Somos unos peliculeros. Para nosotros, hacer Historia era cabalgar con el Séptimo de Caballeria junto a Errol Flynn, sublevarnos con Kirk Douglas para liberar a los esclavos del yugo romano o desembarcar en Normandía a las órdenes de John Wayne. Al final, el puñetero coronavirus nos ha jodido todas las expectativas épicas y nos ha dejado bien claro que para los de nuestra quinta, hacer Historia consiste básicamente en encerrarse en casa en batín y pijama, mientras oscilamos entre los episodios de aburrimiento y los momentos de miedo atroz.

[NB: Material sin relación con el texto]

(** *** The completions *)

Lemma free_call_receive h ec packets : free (λ _, call_receive h ec packets).
Proof.
  destruct h; cbn [call_receive]; unfold HandshakeResponseReceived_done, PacketsReceived_done,
    Connection_ReceivePackets; free_tac.
Qed.
Lemma free_call_send h ec : free (λ _, call_send h ec).
Proof.
  destruct h; cbn [call_send]; unfold HandshakeSent_done, Connection_ReceiveHandshakeResponse,
    HandshakeAckSent_done, HeartbeatSent_done, RequestSent_done; free_tac.
Qed.
Lemma free_call_connect h ec : free (λ _, call_connect h ec).
Proof.
  destruct h; cbn [call_connect]; unfold StartConnected_done, Connection_SendHandshake; free_tac.
Qed.
Lemma free_call_timer cb ec : free (λ _, call_timer cb ec).
Proof.
  destruct cb; cbn [call_timer]; unfold HeartbeatTick, HeartbeatTimeout_done, RequestTimeout_done,
    Connection_ProcessRequestTimeout; free_tac.
Qed.
Lemma free_PostRequest_run q : free (λ _, PostRequest_run q).
Proof. unfold PostRequest_run. free_tac. Qed.
#[local] Hint Resolve free_call_receive free_call_send free_call_connect free_call_timer free_PostRequest_run : free.

Lemma free_SendNextPacket_done id h ec n :
  free (λ _, SendNextPacket_done (RH := ReceiveHandler) (CH := ConnectHandler) (EP := Endpoints)
               call_send id h ec n).
Proof. unfold SendNextPacket_done. free_tac. Qed.

Lemma free_ReadToBuffer_done h ec n :
  free (λ _, ReadToBuffer_done (SH := SendHandler) (CH := ConnectHandler) (EP := Endpoints)
               call_receive h ec n).
Proof. unfold ReadToBuffer_done. free_tac. Qed.

Lemma free_socket_wrote offset data :
  free (λ _, socket_wrote (SH := SendHandler) (RH := ReceiveHandler) (CH := ConnectHandler)
               (EP := Endpoints) offset data).
Proof. unfold socket_wrote. free_tac. Qed.

Lemma free_Connect_done h ec : free (λ _, Connect_done call_connect h ec).
Proof. unfold Connect_done. free_tac. Qed.
Lemma free_Connect address : free (λ _, Client_Connect address).
Proof. unfold Client_Connect, Connection_Start. free_tac. Qed.
Lemma free_take_posted i : free (λ _, take_posted i).
Proof. unfold take_posted, take_pending. free_tac. Qed.
Lemma free_take_send i : free (λ _, take_send i).
Proof. unfold take_send, take_pending. free_tac. Qed.
Lemma free_take_receive i : free (λ _, take_receive i).
Proof. unfold take_receive, take_pending. free_tac. Qed.
Lemma free_take_connect i : free (λ _, take_connect i).
Proof. unfold take_connect, take_pending. free_tac. Qed.
#[local] Hint Resolve free_SendNextPacket_done free_ReadToBuffer_done free_socket_wrote free_Connect_done free_Connect free_take_posted free_take_send free_take_receive free_take_connect : free.

(** *** The steps *)

Local Abbreviation late := (late client rs before).
Local Abbreviation since := (since before).
Local Abbreviation quiet := (action (client := quiet_client)).

Lemma late_thread t w : set_thread t (late w) = late (set_thread t w).
Proof. done. Qed.

(** Taking an earlier closure. *)
Lemma late_take_request i w :
  is_Some (w_posted w !! i) → take_request i (late w) = map_state late (take_request i w).
Proof.
  intros [q Hq]. unfold take_request. rewrite (take_pending_eq _ _ _ _ _ Hq).
  erewrite take_pending_eq by (cbn; by apply lookup_app_l_Some).
  unfold map_state, Interleaving.late. cbn [w_posted w_trace set_requests].
  apply lookup_lt_Some in Hq. rewrite !delete_take_drop, take_app_le, drop_app_le by lia.
  by rewrite <-(assoc_L (++)).
Qed.

Lemma late_run_request i w :
  since w → is_Some (w_posted w !! i) →
  action (client := client) (LRunRequest i) (late w) = map_state late (quiet (LRunRequest i) w) ∧
  ends since (λ _, True) (quiet (LRunRequest i) w).
Proof.
  intros Hw Hi. cbn [action]. unfold on_thread, mbind, M_bind, modify.
  rewrite late_thread, late_take_request by done. destruct Hi as [q Hq].
  unfold take_request. rewrite (take_pending_eq _ _ _ _ q) by done. by apply free_PostRequest_run.
Qed.

(** Everything but another request of the client. *)
Lemma late_action l w :
  is_request l = false → enabled w l → since w →
  action (client := client) l (late w) = map_state late (quiet l w) ∧
  ends since (λ _, True) (quiet l w).
Proof.
  intros Hl En Hw. destruct (is_run_request l) eqn:Hr.
  { destruct l; try done. by apply late_run_request. }
  enough (free (λ _, action l)) as Hfree by by apply Hfree. clear En Hw.
  destruct l; try done; cbn [action]; (apply free_bind; [by apply free_modify|intros _]).
  all: free_tac.
Qed.

Lemma late_enabled l w : enabled w l → enabled (late w) l.
Proof. destruct l; try done. cbn. intros [q Hq]. exists q. by apply lookup_app_l_Some. Qed.
End lambdas.

(** ** Worlds that differ in the thread that ran last *)

Section thread.
Context `{BuildMode, BoostMessages, Zlib, Allocator, RapidJson, Resolver, DecompressFuel}.
Context `{!TimerService ConnTimerCb, !UnorderedIteration} {client : Reaction}.

#[export] Instance World_equiv : Equiv World :=
  λ w1 w2, set_thread ClientThread w1 = set_thread ClientThread w2.
#[export] Instance World_equivalence : Equivalence (≡@{World}).
Proof.
  unfold equiv, World_equiv. split; [done|by intros x y Hxy|intros x y z Hxy Hyz; by transitivity (set_thread ClientThread y)].
Qed.

Lemma equiv_thread t w : set_thread t w ≡ w.
Proof. done. Qed.
Lemma equiv_set_thread w1 w2 t : w1 ≡ w2 → set_thread t w1 = set_thread t w2.
Proof. destruct w1, w2. intros [=]. by subst. Qed.

(** A step names the thread it runs in first, so what it does depends on the rest. *)
#[export] Instance action_proper l : Proper ((≡) ==> (=)) (action l).
Proof.
  intros w1 w2 Hw. destruct l; cbn [action]; unfold on_thread, mbind, M_bind, modify;
    by rewrite (equiv_set_thread _ _ _ Hw).
Qed.
#[export] Instance enabled_proper : Proper ((≡) ==> (=) ==> iff) enabled.
Proof. intros [] [] [=] l _ <-. by subst. Qed.
#[export] Instance step_proper : Proper ((≡) ==> (=) ==> (=) ==> iff) step.
Proof.
  assert (∀ w1 w2 l w', w1 ≡ w2 → step w1 l w' → step w2 l w') as Himpl.
  { intros w1 w2 l w' Hw [w En E|e w Hc E].
    - apply step_return; [by rewrite <-Hw|by rewrite <-(action_proper _ _ _ Hw)].
    - apply (step_throw _ _ e); [done|by rewrite <-(action_proper _ _ _ Hw)]. }
  intros w1 w2 Hw l _ <- w' _ <-. split; by apply Himpl.
Qed.

Lemma steps_proper w1 w2 ls w :
  w1 ≡ w2 → steps w1 ls w → ∃ w', steps w2 ls w' ∧ w' ≡ w.
Proof.
  intros Hw Hs. induction Hs as [|w1 ls w l w' Hs IH Hl].
  - exists w2. split; [apply steps_nil|done].
  - destruct (IH Hw) as (w3 & Hs3 & Hw3). exists w'. split; [|done].
    eapply steps_snoc; [done|]. by rewrite Hw3.
Qed.
End thread.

A cada generación le toca su momento histórico. Nuestros padres sobrevivieron a una violenta guerra civil y a una siniestra posguerra. Nosotros (los hijos de baby boom, que oscilamos entre los 50 y los 60 años) creíamos que íbamos servidos con la Transición: una experiencia positiva y esperanzadora con la que este país recorrió si grandes traumas el camino que separaba una dictadura militar de 40 años de duración de una democracia homologable que nos trajo el Estado del Bienestar. A partir de ese momento, vivimos protegidos por la confianza y con el convencimiento de que en un país europeo y desarrollado las cosas estaban perfectamente controladas. Y en esas estábamos, hasta que la pandemia del coronavirus lo puso todo patas arriba.
Para ser sinceros, hay que reconocer que no lo vimos venir. La mejor prueba de ello es que estuvimos haciendo chistes sobre el tema hasta el día antes de que un cariacontecido presidente de Gobierno nos ordenara confinarnos en nuestras casas. La horrible realidad se encargó de acabar rápidamente con nuestra ceguera, demostrándonos dolorosamente que estamos metidos hasta las cejas en un acontecimiento histórico con todas las de la ley. Los libros de Historia hablarán en el futuro de esta gran crisis sanitaria mundial y supongo que ilustrarán los textos con detalladas gráficas sobre muertos e infectados y con espectaculares fotografías de colas ante los supermercados y de hospitales saturados.
Como todas las citas históricas importantes, la pandemia del coronavirus vendrá acompañada por su correspondiente antes y después. El antes no tardará mucho en convertirse en un tiempo feliz de color rosa envuelto en el maquillaje de la nostalgia. El después, nadie tiene muy claro cómo será, pero hay una coincidencia absoluta en señalar que se presenta rodeado de los más negros presagios y acompañado con la justificada sospecha de que nos van a joder otra vez a los de siempre.
Si a los ciudadanos que participaron en la Revolución Francesa se les pedía que se echaran a la calle para asaltar la Bastilla o para darle su merecido al idiota de Luis XVI, a nosotros se nos exige exactamente lo contrario: que nos quedemos tranquilitos en casa, que nos lavemos las manos con asiduidad y que hagamos nuestras compras con rapidez y sin armar mucho barullo. En todos los hitos históricos la gente ha sido siempre la gran protagonista; sin embargo, en esta cosa tan rara del coronavirus, nos ha tocado un papel meramente pasivo. Resulta chocante comprobar que mientras cambia el mundo, los periódicos y las teles se llenan de secciones que nos aconsejan dietas, ejercicios gimnásticos, lecturas o películas con las que afrontar las horas interminables del confinamiento.
Los balcones son la única salida épica que no deja esta revolución atípica. Aplaudir cada noche a los únicos héroes de esta historia –ya sean sanitarios, cajeras de Mercadona, personal de limpieza, policías o camioneros- representa una breve oportunidad de grandeza antes de volver a sumergirse en las insoportables rutinas del arresto domiciliario y de enfrentarse a la terrible pregunta de ¿qué cojones hago hoy de cena?.